**PROBLEM TO WORK ON**
Below are the entries to work from; restate word for word the portion that opens with the line containing "Definition hex_digit (n" and closes with the line containing "(** [uint32_t], and so [point_type]. *)", keeping both.
###
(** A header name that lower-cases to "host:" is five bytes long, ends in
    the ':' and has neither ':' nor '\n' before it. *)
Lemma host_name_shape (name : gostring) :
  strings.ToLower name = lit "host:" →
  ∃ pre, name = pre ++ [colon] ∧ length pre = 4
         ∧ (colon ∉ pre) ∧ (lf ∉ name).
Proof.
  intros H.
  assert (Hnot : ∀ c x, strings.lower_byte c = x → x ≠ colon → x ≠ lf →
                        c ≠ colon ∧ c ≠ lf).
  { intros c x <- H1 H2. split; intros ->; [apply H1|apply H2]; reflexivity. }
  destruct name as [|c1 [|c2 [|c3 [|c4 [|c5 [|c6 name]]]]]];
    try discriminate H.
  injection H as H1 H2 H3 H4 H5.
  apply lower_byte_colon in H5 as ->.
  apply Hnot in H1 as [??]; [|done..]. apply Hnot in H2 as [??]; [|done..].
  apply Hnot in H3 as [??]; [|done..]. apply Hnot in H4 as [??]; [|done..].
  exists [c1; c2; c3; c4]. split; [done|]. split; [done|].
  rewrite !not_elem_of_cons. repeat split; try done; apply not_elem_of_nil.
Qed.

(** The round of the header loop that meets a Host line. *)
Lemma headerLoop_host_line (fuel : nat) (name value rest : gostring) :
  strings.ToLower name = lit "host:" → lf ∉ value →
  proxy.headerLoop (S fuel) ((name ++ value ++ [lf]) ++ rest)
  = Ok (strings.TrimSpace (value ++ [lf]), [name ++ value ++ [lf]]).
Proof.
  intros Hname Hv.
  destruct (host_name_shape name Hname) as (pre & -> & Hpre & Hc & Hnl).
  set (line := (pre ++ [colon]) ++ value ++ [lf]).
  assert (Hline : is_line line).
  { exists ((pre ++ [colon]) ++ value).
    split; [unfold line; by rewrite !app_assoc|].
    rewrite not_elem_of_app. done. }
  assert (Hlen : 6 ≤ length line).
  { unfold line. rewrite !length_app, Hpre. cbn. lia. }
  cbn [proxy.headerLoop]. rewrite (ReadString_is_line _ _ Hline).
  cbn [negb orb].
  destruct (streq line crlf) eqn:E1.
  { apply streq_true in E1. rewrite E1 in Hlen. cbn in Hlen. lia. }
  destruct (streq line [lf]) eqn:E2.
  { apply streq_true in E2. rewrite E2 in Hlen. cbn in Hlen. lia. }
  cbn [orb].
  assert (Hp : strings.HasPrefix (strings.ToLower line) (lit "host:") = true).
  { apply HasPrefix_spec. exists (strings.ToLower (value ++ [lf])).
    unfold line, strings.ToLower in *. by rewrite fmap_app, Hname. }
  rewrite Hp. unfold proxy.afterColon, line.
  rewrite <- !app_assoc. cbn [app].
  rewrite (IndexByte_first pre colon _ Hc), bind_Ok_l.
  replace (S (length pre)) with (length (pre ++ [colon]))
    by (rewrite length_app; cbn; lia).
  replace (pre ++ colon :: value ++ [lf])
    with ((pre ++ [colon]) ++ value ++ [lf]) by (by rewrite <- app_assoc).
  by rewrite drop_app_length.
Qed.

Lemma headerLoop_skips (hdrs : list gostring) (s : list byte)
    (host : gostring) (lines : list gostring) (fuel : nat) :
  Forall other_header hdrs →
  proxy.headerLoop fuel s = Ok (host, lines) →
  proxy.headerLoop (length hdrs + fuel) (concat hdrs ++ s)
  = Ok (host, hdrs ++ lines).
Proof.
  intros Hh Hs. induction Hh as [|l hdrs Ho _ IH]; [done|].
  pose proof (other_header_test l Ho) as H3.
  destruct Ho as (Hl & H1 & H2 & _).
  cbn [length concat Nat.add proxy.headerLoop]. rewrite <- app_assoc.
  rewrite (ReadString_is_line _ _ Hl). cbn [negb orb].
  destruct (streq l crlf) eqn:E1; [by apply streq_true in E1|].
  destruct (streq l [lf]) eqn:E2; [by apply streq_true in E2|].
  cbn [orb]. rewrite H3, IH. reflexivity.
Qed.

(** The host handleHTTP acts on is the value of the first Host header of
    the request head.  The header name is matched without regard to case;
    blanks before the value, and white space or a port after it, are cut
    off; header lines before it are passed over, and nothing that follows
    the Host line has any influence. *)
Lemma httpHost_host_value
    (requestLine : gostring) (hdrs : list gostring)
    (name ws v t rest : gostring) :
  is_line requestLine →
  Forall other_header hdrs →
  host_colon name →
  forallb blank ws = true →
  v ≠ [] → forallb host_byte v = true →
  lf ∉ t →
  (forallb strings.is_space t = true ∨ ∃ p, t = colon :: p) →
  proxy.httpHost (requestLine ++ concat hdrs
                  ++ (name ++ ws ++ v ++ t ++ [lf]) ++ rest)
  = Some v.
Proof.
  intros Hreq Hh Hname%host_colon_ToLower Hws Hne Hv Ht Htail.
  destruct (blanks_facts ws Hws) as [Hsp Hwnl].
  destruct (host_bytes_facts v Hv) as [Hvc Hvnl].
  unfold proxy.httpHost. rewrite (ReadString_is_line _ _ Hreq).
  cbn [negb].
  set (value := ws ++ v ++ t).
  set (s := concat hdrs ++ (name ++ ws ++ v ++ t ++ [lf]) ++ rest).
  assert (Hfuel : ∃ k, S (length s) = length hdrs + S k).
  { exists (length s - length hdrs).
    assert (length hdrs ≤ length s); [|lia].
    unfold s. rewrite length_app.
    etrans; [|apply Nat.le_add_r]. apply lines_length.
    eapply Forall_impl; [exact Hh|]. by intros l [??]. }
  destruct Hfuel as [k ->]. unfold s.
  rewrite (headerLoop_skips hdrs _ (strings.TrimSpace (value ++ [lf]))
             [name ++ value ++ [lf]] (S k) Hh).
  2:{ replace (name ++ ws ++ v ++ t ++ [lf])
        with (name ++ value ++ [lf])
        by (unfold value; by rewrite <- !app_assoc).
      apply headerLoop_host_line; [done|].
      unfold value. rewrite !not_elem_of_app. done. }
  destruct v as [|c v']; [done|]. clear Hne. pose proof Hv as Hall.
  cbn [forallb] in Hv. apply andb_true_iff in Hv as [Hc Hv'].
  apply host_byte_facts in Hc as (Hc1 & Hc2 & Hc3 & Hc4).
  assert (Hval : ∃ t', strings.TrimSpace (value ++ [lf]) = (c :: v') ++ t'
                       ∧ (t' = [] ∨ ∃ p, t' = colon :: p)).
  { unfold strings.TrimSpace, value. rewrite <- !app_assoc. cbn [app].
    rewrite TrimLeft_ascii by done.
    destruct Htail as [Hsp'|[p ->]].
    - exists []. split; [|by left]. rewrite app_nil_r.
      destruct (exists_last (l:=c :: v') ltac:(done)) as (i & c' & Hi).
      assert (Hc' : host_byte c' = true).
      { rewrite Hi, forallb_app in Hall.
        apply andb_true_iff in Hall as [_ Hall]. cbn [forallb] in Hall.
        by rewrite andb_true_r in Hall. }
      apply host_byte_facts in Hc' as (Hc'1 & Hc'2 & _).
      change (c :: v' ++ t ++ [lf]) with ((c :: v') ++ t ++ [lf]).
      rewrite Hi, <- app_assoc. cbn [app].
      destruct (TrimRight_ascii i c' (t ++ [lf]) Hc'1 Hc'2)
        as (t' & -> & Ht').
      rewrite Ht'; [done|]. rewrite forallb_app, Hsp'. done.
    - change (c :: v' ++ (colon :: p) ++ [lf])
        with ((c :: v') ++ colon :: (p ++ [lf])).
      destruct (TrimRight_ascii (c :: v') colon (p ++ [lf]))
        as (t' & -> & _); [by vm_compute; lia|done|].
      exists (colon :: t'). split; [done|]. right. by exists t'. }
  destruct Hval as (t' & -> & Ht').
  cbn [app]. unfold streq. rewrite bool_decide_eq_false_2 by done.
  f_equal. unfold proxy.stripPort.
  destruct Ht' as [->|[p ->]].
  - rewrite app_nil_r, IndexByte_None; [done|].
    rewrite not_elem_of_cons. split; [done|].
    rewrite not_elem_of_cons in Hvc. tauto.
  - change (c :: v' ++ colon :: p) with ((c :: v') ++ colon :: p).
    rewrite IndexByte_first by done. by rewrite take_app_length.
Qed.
###
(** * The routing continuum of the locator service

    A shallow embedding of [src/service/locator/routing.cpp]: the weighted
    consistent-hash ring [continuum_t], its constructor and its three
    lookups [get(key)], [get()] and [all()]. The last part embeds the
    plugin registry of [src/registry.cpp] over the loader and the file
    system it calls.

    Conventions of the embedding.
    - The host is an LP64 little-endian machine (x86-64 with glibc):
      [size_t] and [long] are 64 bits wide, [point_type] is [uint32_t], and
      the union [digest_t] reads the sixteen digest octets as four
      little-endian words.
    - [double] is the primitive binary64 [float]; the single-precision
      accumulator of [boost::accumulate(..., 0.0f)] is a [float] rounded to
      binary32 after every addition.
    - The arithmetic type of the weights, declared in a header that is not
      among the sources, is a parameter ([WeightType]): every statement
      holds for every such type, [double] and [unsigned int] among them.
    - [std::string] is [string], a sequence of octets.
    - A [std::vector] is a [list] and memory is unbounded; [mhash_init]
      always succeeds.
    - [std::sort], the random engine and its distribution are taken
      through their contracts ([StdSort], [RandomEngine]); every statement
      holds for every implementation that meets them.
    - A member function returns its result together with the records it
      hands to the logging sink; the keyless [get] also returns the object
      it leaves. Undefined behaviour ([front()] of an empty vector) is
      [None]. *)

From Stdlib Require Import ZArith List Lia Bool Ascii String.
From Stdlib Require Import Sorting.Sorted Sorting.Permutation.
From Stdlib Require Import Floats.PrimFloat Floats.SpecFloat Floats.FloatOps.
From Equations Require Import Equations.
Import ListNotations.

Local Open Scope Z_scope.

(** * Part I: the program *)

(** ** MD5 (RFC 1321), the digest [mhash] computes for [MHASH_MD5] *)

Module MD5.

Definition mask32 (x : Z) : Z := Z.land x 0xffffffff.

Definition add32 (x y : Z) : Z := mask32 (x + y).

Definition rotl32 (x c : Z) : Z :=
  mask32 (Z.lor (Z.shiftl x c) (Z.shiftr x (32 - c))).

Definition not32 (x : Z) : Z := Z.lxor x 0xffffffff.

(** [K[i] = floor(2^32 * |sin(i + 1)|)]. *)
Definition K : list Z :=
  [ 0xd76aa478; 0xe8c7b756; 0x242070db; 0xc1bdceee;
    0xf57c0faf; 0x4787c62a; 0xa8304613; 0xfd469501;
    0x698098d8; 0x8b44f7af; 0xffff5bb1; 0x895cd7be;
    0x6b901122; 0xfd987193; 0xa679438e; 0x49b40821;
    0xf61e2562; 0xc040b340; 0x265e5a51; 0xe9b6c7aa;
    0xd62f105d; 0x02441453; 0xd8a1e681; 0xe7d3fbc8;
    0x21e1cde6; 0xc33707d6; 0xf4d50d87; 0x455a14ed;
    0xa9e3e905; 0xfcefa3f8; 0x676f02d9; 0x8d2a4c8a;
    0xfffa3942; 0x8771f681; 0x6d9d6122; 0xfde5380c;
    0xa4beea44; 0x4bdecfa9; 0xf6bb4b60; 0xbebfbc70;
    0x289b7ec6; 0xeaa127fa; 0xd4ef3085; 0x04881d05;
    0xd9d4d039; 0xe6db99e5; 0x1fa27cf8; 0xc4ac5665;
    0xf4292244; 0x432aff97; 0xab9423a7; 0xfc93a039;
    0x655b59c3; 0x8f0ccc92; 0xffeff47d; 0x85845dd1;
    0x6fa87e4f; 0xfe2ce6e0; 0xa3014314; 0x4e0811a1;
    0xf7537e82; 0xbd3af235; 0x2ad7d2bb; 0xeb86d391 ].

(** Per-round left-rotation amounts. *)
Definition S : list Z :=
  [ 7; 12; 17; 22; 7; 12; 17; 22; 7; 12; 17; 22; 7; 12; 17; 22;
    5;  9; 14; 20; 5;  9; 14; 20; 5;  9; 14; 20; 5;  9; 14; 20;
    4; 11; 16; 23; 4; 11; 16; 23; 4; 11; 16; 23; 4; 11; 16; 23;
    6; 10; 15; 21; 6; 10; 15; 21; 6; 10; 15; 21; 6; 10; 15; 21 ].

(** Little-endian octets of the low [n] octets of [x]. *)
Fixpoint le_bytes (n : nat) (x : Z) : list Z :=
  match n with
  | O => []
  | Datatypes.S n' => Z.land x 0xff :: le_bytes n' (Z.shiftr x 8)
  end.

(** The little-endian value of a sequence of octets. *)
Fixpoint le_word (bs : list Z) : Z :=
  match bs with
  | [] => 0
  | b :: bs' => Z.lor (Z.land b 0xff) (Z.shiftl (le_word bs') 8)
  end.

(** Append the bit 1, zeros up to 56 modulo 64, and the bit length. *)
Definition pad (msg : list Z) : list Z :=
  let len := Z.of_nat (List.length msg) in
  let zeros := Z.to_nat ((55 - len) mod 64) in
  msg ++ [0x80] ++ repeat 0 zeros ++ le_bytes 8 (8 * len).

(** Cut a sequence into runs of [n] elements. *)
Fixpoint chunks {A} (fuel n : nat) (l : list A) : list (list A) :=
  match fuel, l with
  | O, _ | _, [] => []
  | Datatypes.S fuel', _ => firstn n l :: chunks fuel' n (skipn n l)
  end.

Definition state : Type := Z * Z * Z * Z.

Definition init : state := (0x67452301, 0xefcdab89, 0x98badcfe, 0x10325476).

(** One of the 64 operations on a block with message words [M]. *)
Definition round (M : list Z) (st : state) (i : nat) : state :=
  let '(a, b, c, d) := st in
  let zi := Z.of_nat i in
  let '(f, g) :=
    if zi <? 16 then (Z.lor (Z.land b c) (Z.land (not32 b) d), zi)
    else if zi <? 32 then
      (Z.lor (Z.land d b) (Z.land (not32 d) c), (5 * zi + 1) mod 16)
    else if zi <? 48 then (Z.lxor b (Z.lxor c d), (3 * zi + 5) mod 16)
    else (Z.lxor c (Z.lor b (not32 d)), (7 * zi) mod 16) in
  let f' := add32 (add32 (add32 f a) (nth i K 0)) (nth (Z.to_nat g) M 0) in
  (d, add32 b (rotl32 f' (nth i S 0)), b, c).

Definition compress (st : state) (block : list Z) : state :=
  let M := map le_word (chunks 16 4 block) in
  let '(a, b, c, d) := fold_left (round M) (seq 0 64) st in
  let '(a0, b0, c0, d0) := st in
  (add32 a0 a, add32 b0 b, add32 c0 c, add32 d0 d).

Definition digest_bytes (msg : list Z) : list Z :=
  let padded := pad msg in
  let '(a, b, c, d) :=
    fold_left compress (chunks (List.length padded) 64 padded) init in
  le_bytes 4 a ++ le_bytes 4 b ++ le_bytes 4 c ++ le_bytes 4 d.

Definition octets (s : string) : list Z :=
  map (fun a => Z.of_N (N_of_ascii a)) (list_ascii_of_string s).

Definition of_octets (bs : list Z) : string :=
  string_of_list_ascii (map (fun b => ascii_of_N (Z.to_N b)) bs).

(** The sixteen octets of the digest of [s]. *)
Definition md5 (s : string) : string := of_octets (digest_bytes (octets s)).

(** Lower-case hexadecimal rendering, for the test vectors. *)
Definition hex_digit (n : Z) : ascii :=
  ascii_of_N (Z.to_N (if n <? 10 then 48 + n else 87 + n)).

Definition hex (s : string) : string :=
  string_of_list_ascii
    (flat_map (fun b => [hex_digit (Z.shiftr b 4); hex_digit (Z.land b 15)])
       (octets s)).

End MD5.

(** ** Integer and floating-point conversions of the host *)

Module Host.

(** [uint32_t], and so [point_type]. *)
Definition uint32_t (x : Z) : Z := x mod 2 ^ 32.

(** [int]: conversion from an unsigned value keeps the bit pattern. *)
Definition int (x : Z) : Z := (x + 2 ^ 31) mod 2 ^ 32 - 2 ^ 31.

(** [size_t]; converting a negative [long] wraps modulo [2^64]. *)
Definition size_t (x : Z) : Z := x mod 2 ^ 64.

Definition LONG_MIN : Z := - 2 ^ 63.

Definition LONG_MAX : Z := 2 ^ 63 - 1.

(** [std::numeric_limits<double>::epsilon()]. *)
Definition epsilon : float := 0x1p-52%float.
###
**PROBLEM SOLUTION**
Definition hex_digit (n : Z) : ascii :=
  ascii_of_N (Z.to_N (if n <? 10 then 48 + n else 87 + n)).

Definition hex (s : string) : string :=
  string_of_list_ascii
    (flat_map (fun b => [hex_digit (Z.shiftr b 4); hex_digit (Z.land b 15)])
       (octets s)).

End MD5.

(** ** Integer and floating-point conversions of the host *)

Module Host.

(** [uint32_t], and so [point_type]. *)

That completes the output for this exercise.